- [Action item]: Among the entries below, copy every line that carries the word "done".

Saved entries

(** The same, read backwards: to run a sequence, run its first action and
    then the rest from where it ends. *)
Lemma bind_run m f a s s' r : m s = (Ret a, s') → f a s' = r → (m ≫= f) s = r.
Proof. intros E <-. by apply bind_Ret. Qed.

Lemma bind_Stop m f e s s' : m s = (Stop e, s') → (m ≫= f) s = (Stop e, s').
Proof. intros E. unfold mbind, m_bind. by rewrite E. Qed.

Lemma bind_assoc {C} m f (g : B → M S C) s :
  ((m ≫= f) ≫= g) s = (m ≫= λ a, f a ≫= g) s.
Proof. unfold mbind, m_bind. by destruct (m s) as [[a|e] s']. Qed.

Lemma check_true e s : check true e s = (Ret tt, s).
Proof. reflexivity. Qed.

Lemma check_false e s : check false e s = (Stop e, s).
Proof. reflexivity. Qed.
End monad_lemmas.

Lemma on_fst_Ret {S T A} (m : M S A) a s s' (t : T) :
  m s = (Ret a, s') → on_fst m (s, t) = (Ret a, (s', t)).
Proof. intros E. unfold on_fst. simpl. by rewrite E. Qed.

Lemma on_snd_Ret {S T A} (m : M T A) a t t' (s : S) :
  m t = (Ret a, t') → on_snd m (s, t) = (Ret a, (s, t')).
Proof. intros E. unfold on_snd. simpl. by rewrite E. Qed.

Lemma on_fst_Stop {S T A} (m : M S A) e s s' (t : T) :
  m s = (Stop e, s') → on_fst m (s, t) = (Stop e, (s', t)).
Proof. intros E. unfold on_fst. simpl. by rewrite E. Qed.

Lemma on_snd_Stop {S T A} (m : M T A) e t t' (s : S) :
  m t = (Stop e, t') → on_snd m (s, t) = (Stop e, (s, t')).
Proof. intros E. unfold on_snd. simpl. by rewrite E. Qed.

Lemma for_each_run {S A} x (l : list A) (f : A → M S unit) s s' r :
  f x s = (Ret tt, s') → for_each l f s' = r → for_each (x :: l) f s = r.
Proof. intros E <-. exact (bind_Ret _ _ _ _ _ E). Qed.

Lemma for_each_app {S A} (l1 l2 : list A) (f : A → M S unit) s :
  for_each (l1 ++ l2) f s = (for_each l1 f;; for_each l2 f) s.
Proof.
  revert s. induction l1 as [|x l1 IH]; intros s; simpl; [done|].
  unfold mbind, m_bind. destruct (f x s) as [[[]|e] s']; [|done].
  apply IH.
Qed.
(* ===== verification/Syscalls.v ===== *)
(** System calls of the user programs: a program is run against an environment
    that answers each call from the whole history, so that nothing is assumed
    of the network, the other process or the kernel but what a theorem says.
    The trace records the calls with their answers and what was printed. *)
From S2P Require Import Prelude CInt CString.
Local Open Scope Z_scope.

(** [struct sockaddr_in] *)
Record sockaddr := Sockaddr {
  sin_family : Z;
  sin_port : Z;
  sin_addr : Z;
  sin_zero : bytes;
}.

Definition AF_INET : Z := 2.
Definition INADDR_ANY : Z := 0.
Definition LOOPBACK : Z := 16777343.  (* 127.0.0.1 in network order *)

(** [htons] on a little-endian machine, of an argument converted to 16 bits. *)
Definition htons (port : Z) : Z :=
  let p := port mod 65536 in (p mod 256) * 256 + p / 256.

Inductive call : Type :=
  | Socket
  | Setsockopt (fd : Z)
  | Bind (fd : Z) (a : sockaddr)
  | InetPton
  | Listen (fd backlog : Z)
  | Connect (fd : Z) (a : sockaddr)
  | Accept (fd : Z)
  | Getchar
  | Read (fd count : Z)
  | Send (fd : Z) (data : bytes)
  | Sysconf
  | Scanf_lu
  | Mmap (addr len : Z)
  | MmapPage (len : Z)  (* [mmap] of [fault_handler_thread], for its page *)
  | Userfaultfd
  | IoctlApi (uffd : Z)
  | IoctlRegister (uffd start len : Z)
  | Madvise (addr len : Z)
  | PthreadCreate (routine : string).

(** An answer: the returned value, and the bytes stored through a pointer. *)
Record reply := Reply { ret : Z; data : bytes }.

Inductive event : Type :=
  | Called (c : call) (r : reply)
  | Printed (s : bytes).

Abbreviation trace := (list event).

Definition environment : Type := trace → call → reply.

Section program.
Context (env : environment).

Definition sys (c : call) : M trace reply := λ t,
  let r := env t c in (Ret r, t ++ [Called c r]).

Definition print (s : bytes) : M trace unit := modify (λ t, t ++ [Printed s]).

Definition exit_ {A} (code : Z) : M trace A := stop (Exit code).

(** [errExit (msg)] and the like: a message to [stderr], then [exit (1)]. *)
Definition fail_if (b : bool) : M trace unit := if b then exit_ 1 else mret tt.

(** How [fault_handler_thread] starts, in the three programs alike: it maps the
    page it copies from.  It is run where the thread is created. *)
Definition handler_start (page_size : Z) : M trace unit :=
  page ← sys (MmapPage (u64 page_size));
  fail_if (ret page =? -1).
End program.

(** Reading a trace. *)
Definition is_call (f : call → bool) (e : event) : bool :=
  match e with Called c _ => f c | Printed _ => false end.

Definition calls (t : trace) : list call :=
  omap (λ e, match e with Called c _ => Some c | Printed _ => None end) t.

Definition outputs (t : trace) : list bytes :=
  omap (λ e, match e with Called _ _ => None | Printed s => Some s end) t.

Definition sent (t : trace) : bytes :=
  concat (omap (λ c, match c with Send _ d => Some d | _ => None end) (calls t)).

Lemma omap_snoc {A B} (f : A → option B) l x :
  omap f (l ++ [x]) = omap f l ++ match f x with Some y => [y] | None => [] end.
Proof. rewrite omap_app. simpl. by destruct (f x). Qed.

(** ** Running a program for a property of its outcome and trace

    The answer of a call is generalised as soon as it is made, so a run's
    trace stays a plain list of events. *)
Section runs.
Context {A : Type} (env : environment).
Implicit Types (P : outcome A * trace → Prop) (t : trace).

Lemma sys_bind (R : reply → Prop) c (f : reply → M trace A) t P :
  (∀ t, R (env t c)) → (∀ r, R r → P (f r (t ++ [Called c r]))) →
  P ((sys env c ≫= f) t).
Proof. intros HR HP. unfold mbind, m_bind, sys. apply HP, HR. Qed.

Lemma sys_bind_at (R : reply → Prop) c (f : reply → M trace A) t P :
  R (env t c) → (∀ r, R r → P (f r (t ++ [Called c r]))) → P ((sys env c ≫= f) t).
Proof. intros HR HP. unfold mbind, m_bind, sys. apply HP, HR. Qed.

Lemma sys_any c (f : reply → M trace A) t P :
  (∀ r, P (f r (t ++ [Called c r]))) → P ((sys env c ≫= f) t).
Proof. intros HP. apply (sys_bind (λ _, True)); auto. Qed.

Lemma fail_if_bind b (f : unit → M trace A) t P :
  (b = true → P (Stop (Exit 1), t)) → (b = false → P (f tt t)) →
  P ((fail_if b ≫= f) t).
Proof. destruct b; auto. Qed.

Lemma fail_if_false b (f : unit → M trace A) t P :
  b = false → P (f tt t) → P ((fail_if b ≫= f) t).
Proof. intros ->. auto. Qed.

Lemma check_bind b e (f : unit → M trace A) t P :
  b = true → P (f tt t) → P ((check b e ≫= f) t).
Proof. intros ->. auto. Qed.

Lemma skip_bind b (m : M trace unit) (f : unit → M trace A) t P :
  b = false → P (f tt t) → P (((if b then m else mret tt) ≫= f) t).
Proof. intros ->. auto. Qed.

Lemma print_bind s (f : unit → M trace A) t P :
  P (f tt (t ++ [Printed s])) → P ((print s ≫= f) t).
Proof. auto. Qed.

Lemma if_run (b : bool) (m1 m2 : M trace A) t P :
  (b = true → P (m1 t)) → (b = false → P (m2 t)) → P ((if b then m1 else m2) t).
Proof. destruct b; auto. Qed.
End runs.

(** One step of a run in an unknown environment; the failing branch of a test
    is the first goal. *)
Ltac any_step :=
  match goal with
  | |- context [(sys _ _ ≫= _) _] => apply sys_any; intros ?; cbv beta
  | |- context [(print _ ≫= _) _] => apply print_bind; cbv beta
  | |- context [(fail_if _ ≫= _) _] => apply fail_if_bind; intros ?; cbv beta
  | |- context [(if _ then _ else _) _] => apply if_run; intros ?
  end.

- [Response box]:
  revert s. induction l1 as [|x l1 IH]; intros s; simpl; [done|].
  unfold mbind, m_bind. destruct (f x s) as [[[]|e] s']; [|done].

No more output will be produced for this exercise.